MATH 314 Topology (4)
An introduction to point-set topology with emphasis on Euclidean spaces and applications to analysis. Topics include connectedness, compactness, countability conditions, separation properties, metric spaces, continuity, homeomorphisms, and product spaces. Prerequisite: MATH 215.
MATH 321 Probability and Statistics I (4)
A treatment of probability and a logical development of the framework of mathematical statistics. Topics include random variables, distribution functions, sampling, and statistical inference. Prerequisite: MATH 207 and MATH 215.
MATH 322 Probability and Statistics II (4)

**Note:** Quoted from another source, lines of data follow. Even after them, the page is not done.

(** X2.  The dictionaries that unification accumulates never bind a
    variable to the empty value set: merging keeps that, so it holds of
    what [_infer_type_vars] returns for every annotation that is not a bare
    type variable, and of what [infer_type_vars_for_execution] and
    [infer_type_vars_for_callable] return.  A bare type variable unified
    with the empty value set is the one place where an empty binding is
    made, and merging it into an accumulator leaves the accumulator as it
    was. *)
Theorem bindings_never_empty
  (depth : nat) (annotation_value : Value) (value_set : ValueSet)
  (is_class_value : bool) (function : Function) (arguments : CallArguments)
  (annotation_dict : gmap string Node) (lazy_params : list ValueSet)
  (base new : TypeVarDict) :
  (no_empty_bindings base ->
   no_empty_bindings (_merge_type_var_dicts base new))
  ∧ (forall d,
        isinstance annotation_value TypeVar = false ->
        _infer_type_vars depth annotation_value value_set is_class_value
        = Ok d ->
        no_empty_bindings d)
  ∧ (forall d,
        infer_type_vars_for_execution function arguments annotation_dict
        = Ok d ->
        no_empty_bindings d)
  ∧ (forall d,
        infer_type_vars_for_callable arguments lazy_params = Ok d ->
        no_empty_bindings d)
  ∧ (isinstance annotation_value TypeVar = true ->
     _infer_type_vars (S depth) annotation_value ∅ true
     = Ok {[ py__name__ annotation_value := ∅ ]}
     ∧ _merge_type_var_dicts base {[ py__name__ annotation_value := ∅ ]}
       = base).
Proof.
  split; [apply merge_type_var_dicts_no_empty|].
  split; [intros d; apply infer_type_vars_no_empty|].
  split; [|split].
  - intros d. unfold infer_type_vars_for_execution.
    apply for_each_invariant; [|apply no_empty_bindings_empty].
    intros p s s' Hs.
    destruct (annotation_dict !! string_name p); [|by intros [= <-]].
    destruct (find_unknown_type_vars _ _) as [[|tv tvs]|e]; simpl;
      [by intros [= <-]| |done].
    by apply merge_nested_no_empty.
  - intros d. unfold infer_type_vars_for_callable.
    apply for_each_invariant; [|apply no_empty_bindings_empty].
    intros pair s s' Hs. by apply merge_nested_no_empty.
  - intros Hvar. split; [simpl; by rewrite Hvar|].
    apply map_eq; intros k. rewrite lookup_merge_type_var_dicts.
    unfold merged_binding.
    destruct (decide (k = py__name__ annotation_value)) as [->|Hk].
    + rewrite lookup_singleton_eq. by destruct (decide (∅ ≠ ∅)).
    + by rewrite lookup_singleton_ne.
Qed.

End no_empty.

(** ** The recursion limit *)

Section depth.
Context {E : Engine}.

A treatment of probability and a logical development of the framework of mathematical statistics. Topics include random variables, distribution functions, sampling, and statistical inference. Prerequisite: MATH 321.

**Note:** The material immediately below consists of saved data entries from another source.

(** * The Socket class of ext/socket/socket.c

    A shallow embedding of the operations of [socket.c] and the
    properties of its address codec, its name-resolution bridge and its
    socket life cycle.

    Ruby strings and C character arrays are lists of bytes; C integers
    are [Z] with the conversions written out; the operating system, the
    resolver and the helpers of the extension that live in other files
    are an environment the operations are run against; every call made to
    it is recorded in a trace. The taint of strings ([OBJ_INFECT]) is left
    out, and an argument the interpreter has already converted (the
    sockaddr of the codec, the socket of a method) is taken as what it was
    converted to. *)

From Stdlib Require Import Strings.String Strings.Byte DecimalString.
From Stdlib Require Import ZArith List Bool Lia.
Import ListNotations.
Open Scope Z_scope.

Set Implicit Arguments.
Set Warnings "-register-all".

(* ------------------------------------------------------------------ *)
(** ** Bytes, C strings and integers in memory *)

Module Mem.

Definition bytes := list byte.

Definition byte_to_Z (b : byte) : Z := Z.of_N (Byte.to_N b).

Definition Z_to_byte (z : Z) : byte :=
  match Byte.of_N (Z.to_N (z mod 256)) with
  | Some b => b
  | None => x00
  end.

Definition is_nul (b : byte) : bool := Byte.eqb b x00.

(** The text of a string literal of the source. *)
Definition lit (s : string) : bytes := list_byte_of_string s.

(** The bytes before the first NUL: what a [char *] denotes when it points
    at the head of [m] and [m] is followed by a terminator. *)
Fixpoint until_nul (m : bytes) : bytes :=
  match m with
  | [] => []
  | b :: r => if is_nul b then [] else b :: until_nul r
  end.

Definition has_nul (m : bytes) : bool := existsb is_nul m.

(** [strcmp(a, b) == 0] for two C strings. *)
Fixpoint bytes_eqb (a b : bytes) : bool :=
  match a, b with
  | [], [] => true
  | x :: a', y :: b' => Byte.eqb x y && bytes_eqb a' b'
  | _, _ => false
  end.

(** [strlen] on a buffer that a terminator follows. *)
Definition strlen (m : bytes) : nat := length (until_nul m).

(** [strncpy(dst, src, n)] writes exactly [n] bytes: the string, then NULs. *)
Definition strncpy (n : nat) (src : bytes) : bytes :=
  firstn n (until_nul src ++ repeat x00 n).

(** A store of [bs] at offset [off] of the object [buf]. *)
Definition store (off : nat) (bs : bytes) (buf : bytes) : bytes :=
  firstn off buf ++ bs ++ skipn (off + length bs) buf.

Definition load (off n : nat) (buf : bytes) : bytes :=
  firstn n (skipn off buf).

Inductive endianness := LittleEndian | BigEndian.

Fixpoint le_bytes (n : nat) (z : Z) : bytes :=
  match n with
  | O => []
  | S k => Z_to_byte z :: le_bytes k (z / 256)
  end.

Fixpoint le_value (bs : bytes) : Z :=
  match bs with
  | [] => 0
  | b :: r => byte_to_Z b + 256 * le_value r
  end.

(** An unsigned integer of [n] bytes as it lies in memory. *)
Definition int_bytes (e : endianness) (n : nat) (z : Z) : bytes :=
  match e with
  | LittleEndian => le_bytes n z
  | BigEndian => rev (le_bytes n z)
  end.

Definition int_value (e : endianness) (bs : bytes) : Z :=
  match e with
  | LittleEndian => le_value bs
  | BigEndian => le_value (rev bs)
  end.

(** A [char *]: into the Ruby string at hand, or at a string elsewhere
    (a literal, say), given by its bytes. *)
Inductive cptr :=
| AddrPtr (off : nat)
| ConstPtr (s : bytes).

Definition cptr_eqb (p q : cptr) : bool :=
  match p, q with
  | AddrPtr a, AddrPtr b => Nat.eqb a b
  | _, _ => false
  end.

MATH 330 History of Mathematics (4)
A survey of classical mathematics from ancient times to the development of calculus, together with selected topics from the history of modern mathematics. Prerequisite: MATH 102.

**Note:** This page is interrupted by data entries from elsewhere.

(** * TaiwanStock: the TWSE OpenAPI tabular parser ([src/twse_openapi.py])

    A shallow embedding of the class [TwseOpenApi]: the local-era date
    parser [parse_taiwanese_date], the column type inference
    [infer_column_type], the table normaliser [parse_data] and the fetch
    [get_industry_eps_stat_info], together with the part of pandas they
    call.

    Conventions.
    - A Python [str] is a [string]; each [ascii] stands for one character
      (code points below 256).
    - A Python exception is a value of [exn]; code that may raise returns
      a [result], and [try_except] is the [try ... except] statement.
    - In a column the missing values ([None], [NaN], [pd.NA], [pd.NaT])
      are one null: [None] in a cell, [VNull] as a scalar.  What
      [parse_taiwanese_date] returns keeps [None] and [NaT] apart, since
      the dtype of the column built from its results depends on it.
    - A number is the exact rational its decimal literal denotes, kept in
      lowest terms; the rounding of [float64] is not modelled.  The range
      of the 64-bit integers is: [pd.to_numeric] raises outside it. *)

From Stdlib Require Import ZArith QArith Ascii String DecimalString List Bool Lia.
From stdpp Require Import base option list strings gmap.

Local Open Scope string_scope.
Local Open Scope Z_scope.
Local Open Scope list_scope.

(** ** Exceptions *)

Inductive exn : Type :=
| ValueError
| AttributeError
| TypeError
| KeyError
| JSONDecodeError.

Inductive result (A : Type) : Type :=
| Ret (a : A)
| Raise (e : exn).
Arguments Ret {A} a.
Arguments Raise {A} e.

Definition result_bind {A B} (f : A → result B) (m : result A) : result B :=
  match m with
  | Ret a => f a
  | Raise e => Raise e
  end.

#[global] Instance result_ret : MRet result := @Ret.
#[global] Instance result_mbind : MBind result := @result_bind.

(** [try: body except handles: handler]: run [body]; an exception that
    [handles] accepts is replaced by [handler]. *)
Definition try_except {A} (body : result A) (handles : exn → bool)
    (handler : result A) : result A :=
  match body with
  | Ret a => Ret a
  | Raise e => if handles e then handler else Raise e
  end.

(** [except Exception]: every exception of [exn] is an [Exception]. *)
Definition Exception (e : exn) : bool := true.

Definition is_ValueError (e : exn) : bool :=
  match e with ValueError => true | _ => false end.

Definition is_ValueError_or_AttributeError (e : exn) : bool :=
  match e with ValueError | AttributeError => true | _ => false end.

Fixpoint mapM_result {A B} (f : A → result B) (l : list A) : result (list B) :=
  match l with
  | [] => Ret []
  | x :: l' => y ← f x; ys ← mapM_result f l'; Ret (y :: ys)
  end.

(** ** Calendar dates and [pd.Timestamp] *)

Record date : Type := mkdate { year : Z; month : Z; day : Z }.

Definition date_eqb (a b : date) : bool :=
  (year a =? year b) && (month a =? month b) && (day a =? day b).

Definition is_leap (y : Z) : bool :=
  ((y mod 4 =? 0) && negb (y mod 100 =? 0)) || (y mod 400 =? 0).

Definition days_in_month (y m : Z) : Z :=
  match m with
  | 1 | 3 | 5 | 7 | 8 | 10 | 12 => 31
  | 4 | 6 | 9 | 11 => 30
  | 2 => if is_leap y then 29 else 28
  | _ => 0
  end.

Definition valid_date (y m d : Z) : bool :=
  (1 <=? m) && (m <=? 12) && (1 <=? d) && (d <=? days_in_month y m).

(** Lexicographic order on (year, month, day). *)
Definition date_leb (a b : date) : bool :=
  (year a <? year b)
  || ((year a =? year b)
      && ((month a <? month b)
          || ((month a =? month b) && (day a <=? day b)))).

(** The first and last midnights a nanosecond [pd.Timestamp] holds:
    [Timestamp.min] is 1677-09-21 00:12:43.145224193 and [Timestamp.max]
    is 2262-04-11 23:47:16.854775807. *)
Definition Timestamp_min_date : date := mkdate 1677 9 22.
Definition Timestamp_max_date : date := mkdate 2262 4 11.

Definition in_Timestamp_bounds (d : date) : bool :=
  date_leb Timestamp_min_date d && date_leb d Timestamp_max_date.

(** ** Characters and strings *)

Definition is_digit (c : ascii) : bool :=
  let n := nat_of_ascii c in (48 <=? n)%nat && (n <=? 57)%nat.

Definition digit_val (c : ascii) : Z := Z.of_nat (nat_of_ascii c) - 48.

Definition chars (s : string) : list ascii := list_ascii_of_string s.

(** Value of a run of decimal digits, most significant first. *)
Definition digits_val (cs : list ascii) : Z :=
  fold_left (λ acc c, acc * 10 + digit_val c) cs 0.

Definition all_digits (s : string) : bool := forallb is_digit (chars s).

(** [str(n)] for an integer. *)
Definition str_of_Z (n : Z) : string :=
  match n with
  | Z0 => "0"
  | Zpos p => NilEmpty.string_of_uint (Pos.to_uint p)
  | Zneg p => "-" +:+ NilEmpty.string_of_uint (Pos.to_uint p)
  end.

(** [s[:3]] and [s[3:]]. *)
Definition py_prefix3 (s : string) : string := substring 0 3 s.
Definition py_from3 (s : string) : string :=
  substring 3 (String.length s - 3) s.

(** ** Python scalars and pandas columns *)

Inductive value : Type :=
| VStr (s : string)
| VNull
| VNum (q : Q)
| VTimestamp (d : date)
| VBool (b : bool)
| VTimedelta (ns : Z).

(** What [parse_taiwanese_date] returns: Python's [None], or the scalar
    [pd.to_datetime] gave, [NaT] or a [Timestamp]. *)
Inductive datetimelike : Type :=
| PyNone
| NaT
| Timestamp (d : date).

Definition is_PyNone (r : datetimelike) : bool :=
  match r with PyNone => true | _ => false end.

(** The date, or the null, in a cell. *)
Definition date_of (r : datetimelike) : option date :=
  match r with Timestamp d => Some d | _ => None end.

Definition Timestamp_or_NaT (d : option date) : datetimelike :=
  match d with Some d => Timestamp d | None => NaT end.

(** A column with its dtype.  The columns of a frame built from text/null
    records are [ObjectSeries]; the others are what the conversions of
    [parse_data] produce, and the bool and timedelta columns a caller's
    frame may have.  Other dtypes (period, interval, complex, the nullable
    extension dtypes) are outside this development. *)
Inductive Series : Type :=
| ObjectSeries (cells : list (option string))   (* dtype object: str or missing *)
| StringSeries (cells : list (option string))   (* dtype string *)
| NumericSeries (cells : list (option Q))       (* dtype int64 or float64 *)
| DatetimeSeries (cells : list (option date))   (* dtype datetime64[ns] *)
| BoolSeries (cells : list bool)                (* dtype bool *)
| TimedeltaSeries (cells : list (option Z))     (* dtype timedelta64[ns] *)
| CategorySeries (base : Series).               (* dtype category over [base] *)

(** ** The runtime outside this development

    What Python and pandas do on inputs outside the classes fixed below
    is left open: every theorem holds whatever these functions are. *)
Class Runtime : Type := {
  (** [int(s)] on a string that is not a run of ASCII digits (signs,
      blanks, underscores); [None] is [ValueError]. *)
  int_other : string → option Z;
  (** [pd.to_datetime(s, format="%Y%m%d")] on a string that is not eight
      ASCII digits; [None] is a parse failure, [Some None] is [NaT]. *)
  strptime_other : string → option (option date);
  (** pandas' string to float conversion on a string outside the plain
      decimal literals read below (exponents, blanks, [inf], [nan], more
      than 308 digits before the point); [None] is a parse failure,
      [Some None] is [NaN]. *)
  to_double_other : string → option (option Q);
  (** [int(s)] for such a string when pandas takes it for an integer
      literal (blanks around a plain integer); [None] when it does not. *)
  maybe_int_other : string → option Z;
  (** [str(x)] of a number, of a timestamp and of a timedelta. *)
  str_of_num : Q → string;
  str_of_timestamp : date → string;
  str_of_timedelta : Z → string;
  (** [series.apply(f)] on a category column, given what [f] returned row
      by row: pandas maps the categories, and the dtype of the result
      depends on the mapped categories being distinct and not null. *)
  Series_apply_category : Series → list datetimelike → Series
}.

(** A runtime that rejects everything outside the fixed classes. *)
Definition strict_runtime : Runtime := {|
  int_other := λ _, None;
  strptime_other := λ _, None;
  to_double_other := λ _, None;
  maybe_int_other := λ _, None;
  str_of_num := λ _, "";
  str_of_timestamp := λ _, "";
  str_of_timedelta := λ _, "";
  Series_apply_category := λ s _, s
|}.

Section Program.
Context `{!Runtime}.

(** [int(s)]. *)
Definition py_int (s : string) : result Z :=
  if negb (String.eqb s "") && all_digits s then Ret (digits_val (chars s))
  else match int_other s with
       | Some n => Ret n
       | None => Raise ValueError
       end.

(** The fields of an eight-digit [YYYYMMDD] string. *)
Definition ymd_fields (s : string) : option (Z * Z * Z) :=
  if (String.length s =? 8)%nat && all_digits s then
    Some (digits_val (chars (substring 0 4 s)),
          digits_val (chars (substring 4 2 s)),
          digits_val (chars (substring 6 2 s)))
  else None.

(** [pd.to_datetime(s, format="%Y%m%d")] on one string: [Some] of the
    timestamp (or of [NaT]), or [None] when the string does not parse or
    the date is out of the [Timestamp] bounds. *)
Definition strptime_Ymd (s : string) : option (option date) :=
  match ymd_fields s with
  | Some (y, m, d) =>
      if valid_date y m d && in_Timestamp_bounds (mkdate y m d)
      then Some (Some (mkdate y m d)) else None
  | None => strptime_other s
  end.

(** The [errors] argument of [pd.to_datetime] and [pd.to_numeric]. *)
Inductive errors_mode : Type := errors_raise | errors_coerce.

(** A conversion failure raises [ValueError] or is coerced to a null. *)
Definition on_failure {A} (errors : errors_mode) (r : option (option A)) : result (option A) :=
  match r with
  | Some x => Ret x
  | None => match errors with
            | errors_raise => Raise ValueError
            | errors_coerce => Ret None
            end
  end.

Definition isinstance_str (v : value) : bool :=
  match v with VStr _ => true | _ => false end.

(** [pd.to_datetime(s, format="%Y%m%d", errors=...)] on a scalar string:
    a [Timestamp] or [NaT]. *)
Definition to_datetime_scalar (s : string) (errors : errors_mode) : result datetimelike :=
  d ← on_failure errors (strptime_Ymd s); Ret (Timestamp_or_NaT d).

(** ** [TwseOpenApi.parse_taiwanese_date] *)

Definition parse_taiwanese_date (taiwan_date : value) : result datetimelike :=
  match taiwan_date with
  | VStr s =>
      if negb (String.length s =? 7)%nat then Ret PyNone
      else
        try_except
          (taiwan_year ← (n ← py_int (py_prefix3 s); Ret (n + 1911));
           let month_day := py_from3 s in
           let gregorian_date := str_of_Z taiwan_year +:+ month_day in
           to_datetime_scalar gregorian_date errors_coerce)
          Exception
          (Ret PyNone)
  | _ => Ret PyNone
  end.

(** ** pandas [Series] *)

Definition str_cell (c : option string) : value :=
  match c with Some s => VStr s | None => VNull end.
Definition num_cell (c : option Q) : value :=
  match c with Some q => VNum q | None => VNull end.
Definition date_cell (c : option date) : value :=
  match c with Some d => VTimestamp d | None => VNull end.
Definition timedelta_cell (c : option Z) : value :=
  match c with Some ns => VTimedelta ns | None => VNull end.

(** The values of a series, row by row. *)
Fixpoint values (s : Series) : list value :=
  match s with
  | ObjectSeries cells | StringSeries cells => map str_cell cells
  | NumericSeries cells => map num_cell cells
  | DatetimeSeries cells => map date_cell cells
  | BoolSeries cells => map VBool cells
  | TimedeltaSeries cells => map timedelta_cell cells
  | CategorySeries base => values base
  end.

MATH 332 Mathematical Modeling (4)
An introduction to the creation of mathematical models, both deterministic and probabilistic, for the description of problems drawn from physical, biological, social, and environmental sources. Prerequisite: MATH 215 and CSCI 157.
MATH 334 Partial Differential Equations and Modeling (4)
This course addresses the techniques and theory of partial differential equations. Many physical and biological applications and models are explored, including the heat equation, the wave equation, and LaPlace's equation. Significant attention is given to both theory and applications. Prerequisite: MATH 207 and MATH 212.
MATH 401 Analysis II (4)
A concentrated study of the theory of functions of a real variable. Abstract methods are emphasized. Students are active participants in the presentation. Prerequisite: MATH 303.
MATH 402 Special Topics (4)
Study of a variable topic in mathematics. Repeatable for credit with change of topic. Prerequisite: MATH 215.
MATH 403 Honors Seminar (4)
Study of a selected topic. Participants in the seminar include the mathematics faculty and invited students.
MATH 410 Mathematical Methods in Physics (4)
Vector spaces and linear operators, with applications. Fourier series, boundary value problems, orthogonal functions. Prerequisite: MATH 212.
MATH 416 Algebraic Topology (4)
An introduction to algebraic and combinational topology with emphasis on applications to analysis and Euclidean geometry. Topics covered include simplicial homology, the fundamental group, covering spaces, the higher homotopy groups, and the homology sequence. Prerequisite: MATH 314.
MATH 420 Geometry (4)
Topics in Euclidean and non-Euclidean geometry are discussed. Particular emphasis is on the axiomatic approach in the study of geometry. Prerequisite: MATH 215.
MATH 430 Calculus on Manifolds (4)
Multivariable calculus including the inverse and implicit function theorems, manifolds (spaces that locally resemble Euclidean space), differential forms, and Stokes' Theorem for compact, oriented k-manifolds. Prerequisite: MATH 210 and MATH 215.
MATH 444 Independent Study (2 or 4)
An opportunity for advanced students to pursue topics of special interest. Prerequisite: Professor consent and prerequisite override required.
STAT 204 Elementary Statistics (4)
An introduction to statistics covering these topics: probability, binomial and normal distributions, mean, median, variance, standard deviation, the distinction between sample and population, t-distribution, hypothesis testing, confidence intervals, and linear regression. Not open for credit with ECON 201.
STAT 214 Statistical Modeling (4)
This course focuses on choosing, fitting, assessing, and using statistical models. Topics include simple and multiple linear regression, logistic regression, and multifactor analysis of variance. Intended for students in the physical, natural or social sciences. Prerequisite: STAT 204.